All four deaths occurred in patients treated with oral NAC and prior to 2006. Unfortunately these numbers are too small to formulate any concrete conclusions. There were no deaths in the IV NAC group. Rates of allergic reactions related to IV NAC use were not collected.

It is generally accepted that both oral and IV NAC are equally effective for the treatment of APAP overdose [4, 14, 25]. Though one recent study suggested that IV NAC may slightly decrease the risk of hepatotoxicity in patients starting treatment early [26], most toxicologists consider either formulation to provide adequate hepatic protection. Debate, however, exists over which formulation is preferable from a resource utilization standpoint. While the FDA approved IV NAC formulation (Acetadote®) is more expensive, it is considered to be easier to use and better tolerated by patients. Despite its higher price, some authors have suggested that Acetadote® is actually more cost effective than oral NAC [16, 2629]. The basis for this assertion is Acetadote’s 20-h treatment regimen and a presumed decrease in hospitalization time. Our data did not support the conclusion that IV NAC use decreases hospital LOS. While strict adherence to recommended IV 21-h protocols might have changed this result, it is not clear that Acetadote® dosing, as outlined in the package insert, is appropriate in all cases of APAP poisoning. This study cannot explain why IV NAC had no effect on hospital LOS but possible reasons include the use of longer courses of IV NAC, a desire to observe patients after completion of the course of therapy, and/or disposition issues that delayed discharge (e.g., psychiatric consultation and/or placement).

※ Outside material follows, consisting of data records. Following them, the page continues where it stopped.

Lemma astar_result_sound_witness :
  ([mkCell 0 0; mkCell 1 0; mkCell 2 1; mkCell 2 2; mkCell 2 3] = []
   /\ ~ reachable_cell diagonal34 (mkCell 0 0) (mkCell 2 3))
  \/ path_between diagonal34 (mkCell 0 0) (mkCell 2 3)
       [mkCell 0 0; mkCell 1 0; mkCell 2 1; mkCell 2 2; mkCell 2 3].
Proof.
  apply (astar_result_sound 100 diagonal34 (mkCell 0 0) (mkCell 2 3)).
  vm_compute. reflexivity.
Defined.

(** ** Every search ends on a finite grid, with a path when there is one *)

(** X3. On a finite grid whose goal can be reached from the start,
    [depth_first_search] returns, with any large enough step budget, a path
    from the start to the goal along edges of the grid. *)
Theorem dfs_finds_a_path (graph : Graph) (cells : list (Z * Z)) (start goal : Cell) :
  grid_closed graph cells -> key_of start ∈ cells ->
  reachable_cell graph start goal ->
  exists fuel0 final path,
    (forall fuel, (fuel0 <= fuel)%nat ->
       depth_first_search fuel graph start goal = Returned (final, path))
    /\ path_between graph start goal path.
Proof.
  intros Hcl Hstart Hreach.
  destruct (search_eventually_returns LIFO graph cells start goal Hcl Hstart)
    as (fuel0 & [final path] & Hret).
  exists fuel0, final, path. split.
  - intros fuel Hle. by apply (search_returned_mono LIFO fuel0 fuel).
  - by destruct (search_returned_sound _ _ _ _ _ _ _ Hret) as [[_ Hno]|Hpath].
Qed.

Lemma dfs_finds_a_path_witness :
  exists fuel0 final path,
    (forall fuel, (fuel0 <= fuel)%nat ->
       depth_first_search fuel open3 (mkCell 0 0) (mkCell 2 2) = Returned (final, path))
    /\ path_between open3 (mkCell 0 0) (mkCell 2 2) path.
Proof.
  apply (dfs_finds_a_path open3 (grid_cells 3 3) (mkCell 0 0) (mkCell 2 2)).
  - refine (bool_decide_unpack _ _); vm_compute; exact I.
  - refine (bool_decide_unpack _ _); vm_compute; exact I.
  - exists [mkCell 0 0; mkCell 0 1; mkCell 0 2; mkCell 1 2; mkCell 2 2].
    refine (bool_decide_unpack _ _); vm_compute; exact I.
Defined.

(** ** The heuristic *)

(** X6. [heuristic] is a metric on cells: it is never negative, it is
    symmetric, it is zero exactly between cells of equal coordinates, and it
    obeys the triangle inequality. *)
Theorem heuristic_is_metric (a b c : Cell) :
  0 <= heuristic a b
  /\ heuristic a b = heuristic b a
  /\ (heuristic a b = 0 <-> (cell_i a = cell_i b /\ cell_j a = cell_j b))
  /\ heuristic a c <= heuristic a b + heuristic b c.
Proof. unfold heuristic. repeat split; lia. Qed.

Lemma heuristic_walk (graph : Graph) (cells : list (Z * Z)) (a b : Cell)
    (p : list Cell) :
  grid_closed graph cells -> unit_steps graph cells -> key_of a ∈ cells ->
  walk graph a p b -> heuristic a b <= Z.of_nat (length p).
Proof.
  intros Hcl Hu. revert a. induction p as [|c p IH]; simpl; intros a Ha Hw.
  - subst. unfold heuristic. lia.
  - destruct Hw as [He Hw].
    pose proof (heuristic_consistent graph cells b a c Hu Ha He).
    assert (Hc : key_of c ∈ cells) by (by eapply grid_closed_edge).
    specialize (IH c Hc Hw). lia.
Qed.

(** X7. On a grid of unit steps [heuristic] never overestimates: its value
    between two cells is at most the number of edges of any path of the grid
    from the one to the other. *)
Theorem heuristic_admissible (graph : Graph) (cells : list (Z * Z)) (a b : Cell)
    (path : list Cell) :
  grid_closed graph cells -> unit_steps graph cells -> key_of a ∈ cells ->
  path_between graph a b path ->
  heuristic a b <= Z.of_nat (edge_count path).
Proof.
  intros Hcl Hu Ha Hpath. destruct path as [|c p]; [done|].
  destruct Hpath as [-> Hw]. unfold edge_count. simpl.
  by eapply heuristic_walk.
Qed.

Lemma heuristic_admissible_witness :
  heuristic (mkCell 0 0) (mkCell 2 2)
  <= Z.of_nat (edge_count [mkCell 0 0; mkCell 0 1; mkCell 0 2; mkCell 1 2; mkCell 2 2]).
Proof.
  apply (heuristic_admissible open3 (grid_cells 3 3) (mkCell 0 0) (mkCell 2 2)).
  - refine (bool_decide_unpack _ _); vm_compute; exact I.
  - refine (bool_decide_unpack _ _); vm_compute; exact I.
  - refine (bool_decide_unpack _ _); vm_compute; exact I.
  - refine (bool_decide_unpack _ _); vm_compute; exact I.
Defined.

(** ** The visited log *)

Lemma NoDup_fmap_snoc (log : list Cell) (c : Cell) :
  NoDup (key_of <$> log) -> key_of c ∉ key_of <$> log ->
  NoDup (key_of <$> (log ++ [c])).
Proof.
  intros Hnd Hc. rewrite fmap_app. apply NoDup_app. split; [done|]. split.
  - intros x Hx Hx'. simpl in Hx'. apply list_elem_of_singleton in Hx'. by subst.
  - simpl. apply NoDup_singleton.
Qed.

Lemma search_step_log_inv (d : discipline) (goal : Cell) (graph0 : Graph) (start : Cell)
    (s s' : search_state) :
  search_inv graph0 start s -> search_log start s ->
  search_step d goal s = inl s' -> search_log start s'.
Proof.
  intros Hinv [Hnd [l Hl]] Hstep. pose proof (si_log _ _ _ Hinv) as Hlog.
  destruct s as [graph frontier visited loop]. unfold search_step in Hstep.
  unfold search_log. simpl in *. destruct loop as [[cur [|nbr rest]]|].
  - injection Hstep as <-. simpl. eauto.
  - destruct (decide (key_of nbr ∈ visited)) as [Hin|Hnotin]; injection Hstep as <-; simpl.
    + eauto.
    + rewrite mkCell_eta. split.
      * apply NoDup_fmap_snoc; [done|]. by rewrite <- Hlog.
      * rewrite Hl. by eexists.
  - destruct frontier as [|cur frontier]; [done|].
    destruct (at_goal cur goal); [done|]. injection Hstep as <-. simpl. eauto.
Qed.

Lemma search_reachable_log (d : discipline) (goal : Cell) (graph : Graph)
    (start : Cell) (s : search_state) :
  reachable (search_step d goal) (search_init (init_graph graph) start) s ->
  search_inv (init_graph graph) start s /\ search_log start s.
Proof.
  apply (reachable_inv (search_step d goal)
           (fun t => search_inv (init_graph graph) start t /\ search_log start t)).
  - intros t t' [Hi Hl] Hstep. split; [by eapply search_step_inv|].
    by eapply search_step_log_inv.
  - split; [apply search_init_inv|]. unfold search_log. simpl. rewrite mkCell_eta.
    split; [apply NoDup_singleton | by eexists].
Qed.

Lemma astar_step_log_inv (goal : Cell) (graph0 : Graph) (start : Cell)
    (s s' : astar_state) :
  astar_inv graph0 start goal s -> astar_log start s ->
  astar_step goal s = inl s' -> astar_log start s'.
Proof.
  intros Hinv [Hnd Hhead] Hstep. pose proof (ai_log _ _ _ _ Hinv) as Hlog.
  pose proof (ai_phase _ _ _ _ Hinv) as Hphase.
  destruct s as [graph heap gc cnt cl loop]. unfold astar_step in Hstep.
  unfold astar_log. simpl in *. destruct loop as [[[g cur] [|nbr rest]]|].
  - injection Hstep as <-. simpl. eauto.
  - destruct (decide (key_of nbr ∈ cl)); [injection Hstep as <-; simpl; eauto|].
    destruct (match gc !! key_of nbr with
              | Some old => g + 1 <? old
              | None => true
              end); injection Hstep as <-; simpl; eauto.
  - destruct (heappop heap) as [[e heap']|] eqn:Hpop; [|done].
    destruct (decide (key_of (e_cell e) ∈ cl)) as [Hin|Hnotin];
      [injection Hstep as <-; simpl; eauto|].
    destruct (at_goal (e_cell e) goal); [done|]. injection Hstep as <-. simpl.
    rewrite mkCell_eta. split.
    + apply NoDup_fmap_snoc; [done|]. by rewrite <- Hlog.
    + right. destruct Hhead as [[Hnil Hopen]|[l Hl]].
      * destruct Hphase as [?|[Hh _]]; [done|]. subst heap. simpl in Hpop.
        injection Hpop as <- <-. simpl. rewrite Hnil. by eexists.
      * rewrite Hl. by eexists.
Qed.

Lemma astar_reachable_log (goal : Cell) (graph : Graph) (start : Cell)
    (s : astar_state) :
  reachable (astar_step goal) (astar_init (init_graph graph) start goal) s ->
  astar_inv (init_graph graph) start goal s /\ astar_log start s.
Proof.
  apply (reachable_inv (astar_step goal)
           (fun t => astar_inv (init_graph graph) start goal t /\ astar_log start t)).
  - intros t t' [Hi Hl] Hstep. split; [by eapply astar_step_inv|].
    by eapply astar_step_log_inv.
  - split; [apply astar_init_inv|]. unfold astar_log. simpl.
    split; [apply NoDup_nil_2|]. left. split; [done|]. apply not_elem_of_empty.
Qed.

Lemma uninformed_log_facts (d : discipline) (fuel : nat) (graph : Graph)
    (start goal : Cell) (final : Graph) (path : list Cell) :
  search d fuel graph start goal = Returned (final, path) ->
  NoDup (visited_cells final)
  /\ head (visited_cells final) = Some start
  /\ forall c, c ∈ visited_cells final <-> is_Some (parent final !! key_of c).
Proof.
  intros Hres. destruct (search_result_graph _ _ _ _ _ _ _ Hres) as (s & Hreach & ->).
  destruct (search_reachable_log _ _ _ _ _ Hreach) as [Hinv [Hnd [l Hl]]].
  split; [by eapply NoDup_fmap_1|]. split; [by rewrite Hl|].
  intros c. rewrite <- (si_dom _ _ _ Hinv), (si_log _ _ _ Hinv). split.
  - intros Hc. apply list_elem_of_fmap. by exists c.
  - intros Hc. apply list_elem_of_fmap in Hc. destruct Hc as (c' & Heq & Hc').
    apply key_of_inj in Heq. by subst.
Qed.

Lemma astar_result_exit (fuel : nat) (graph : Graph) (start goal : Cell)
    (g : Graph) (p : list Cell) :
  a_star_search fuel graph start goal = Returned (g, p) ->
  exists s, reachable (astar_step goal) (astar_init (init_graph graph) start goal) s
    /\ a_loop s = None
    /\ ((open_heap s = [] /\ g = a_graph s /\ p = [])
        \/ (exists x heap, heappop (open_heap s) = Some (x, heap)
                           /\ e_cell x = goal /\ (key_of goal ∉ closed s)
                           /\ g = log_visited goal (a_graph s)
                           /\ trace_path fuel goal g = Returned p)).
Proof.
  unfold a_star_search.
  destruct (run (astar_step goal) fuel _) as [[g' e]|] eqn:Hrun; [|done].
  destruct (run_exit _ _ _ _ Hrun) as (s & Hreach & Hexit).
  destruct (astar_step_exit _ _ _ _ Hexit) as (Hloop & He).
  intros Hfin. exists s. split; [done|]. split; [done|].
  destruct e as [cur|]; simpl in Hfin.
  - destruct He as (-> & -> & Hopen & x & heap & Hpop & Hx). right. exists x, heap.
    destruct (trace_path fuel goal _) as [p'| |] eqn:Hp; try done.
    inversion Hfin; subst. by rewrite Hp.
  - destruct He as [Hheap ->]. left. by inversion Hfin.
Qed.

Lemma astar_log_facts (fuel : nat) (graph : Graph) (start goal : Cell)
    (final : Graph) (path : list Cell) :
  a_star_search fuel graph start goal = Returned (final, path) ->
  NoDup (visited_cells final)
  /\ head (visited_cells final) = Some start
  /\ forall c, c ∈ visited_cells final -> is_Some (parent final !! key_of c).
Proof.
  intros Hres. destruct (astar_result_exit _ _ _ _ _ _ Hres) as (s & Hreach & Hloop & Hg).
  destruct (astar_reachable_log _ _ _ _ Hreach) as [Hinv [Hnd Hhead]].
  assert (Hentry : forall c, c ∈ visited_cells (a_graph s) ->
                     is_Some (parent (a_graph s) !! key_of c)).
  { intros c Hc. apply (ai_dom _ _ _ _ Hinv), (ai_closed _ _ _ _ Hinv), (ai_log _ _ _ _ Hinv).
    apply list_elem_of_fmap. by exists c. }
  destruct Hg as [(Hheap & -> & _)|(x & heap & Hpop & Hx & Hopen & -> & _)].
  - split; [by eapply NoDup_fmap_1|]. split; [|done].
    destruct Hhead as [[_ Hs]|[l ->]]; [|done].
    destruct (ai_phase _ _ _ _ Hinv) as [?|[Hh _]]; [done|]. by rewrite Hheap in Hh.
  - simpl. rewrite mkCell_eta.
    assert (Hin : x ∈ open_heap s).
    { destruct (heappop_spec _ _ _ Hpop) as [Hperm _]. rewrite <- Hperm. by left. }
    split; [|split].
    + apply (NoDup_fmap_1 key_of). apply NoDup_fmap_snoc; [done|].
      by rewrite <- (ai_log _ _ _ _ Hinv).
    + destruct Hhead as [[-> Hs]|[l ->]]; [|done]. simpl.
      destruct (ai_phase _ _ _ _ Hinv) as [?|[Hh _]]; [done|].
      rewrite Hh in Hpop. simpl in Hpop. injection Hpop as <- _. simpl in Hx. by subst.
    + intros c Hc. apply elem_of_app in Hc. destruct Hc as [Hc|Hc]; [by apply Hentry|].
      apply list_elem_of_singleton in Hc. subst c. apply (ai_dom _ _ _ _ Hinv).
      destruct (ai_heap _ _ _ _ Hinv x Hin) as (_ & (g0 & Hg0 & _) & _).
      rewrite Hx in Hg0. by eexists.
Qed.

(** X8. The visited log that [depth_first_search] and [breadth_first_search]
    leave lists every discovered cell once: it has no cell twice, its first
    cell is the start, and a cell is in the log exactly when it has a parent
    entry.  ([search LIFO] is [depth_first_search], [search FIFO] is
    [breadth_first_search].) *)
Theorem uninformed_visited_log (d : discipline) (fuel : nat) (graph : Graph)
    (start goal : Cell) (final : Graph) (path : list Cell) :
  search d fuel graph start goal = Returned (final, path) ->
  NoDup (visited_cells final)
  /\ head (visited_cells final) = Some start
  /\ forall c, c ∈ visited_cells final <-> is_Some (parent final !! key_of c).
Proof. apply uninformed_log_facts. Qed.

Areas for future research might include the evaluation of hospital management after institution of routine APAP overdose management protocols within community hospital systems and/or evaluation of patient care before and after availability of a clinical toxicology consultation service.

Conclusions

In this cohort of patients admitted for treatment of APAP overdose, patients appeared to be managed safely. A large percentage of acute overdose patients were admitted with APAP levels falling below the Rumack–Matthew treatment line, perhaps unnecessarily. The time from lab evidence of clearance to hospital discharge may represent an area that could be improved in managing these patients. Hospital LOS was significantly shorter in patients who received CPCS telephone consultation. There was no decrease in LOS associated with IV NAC use.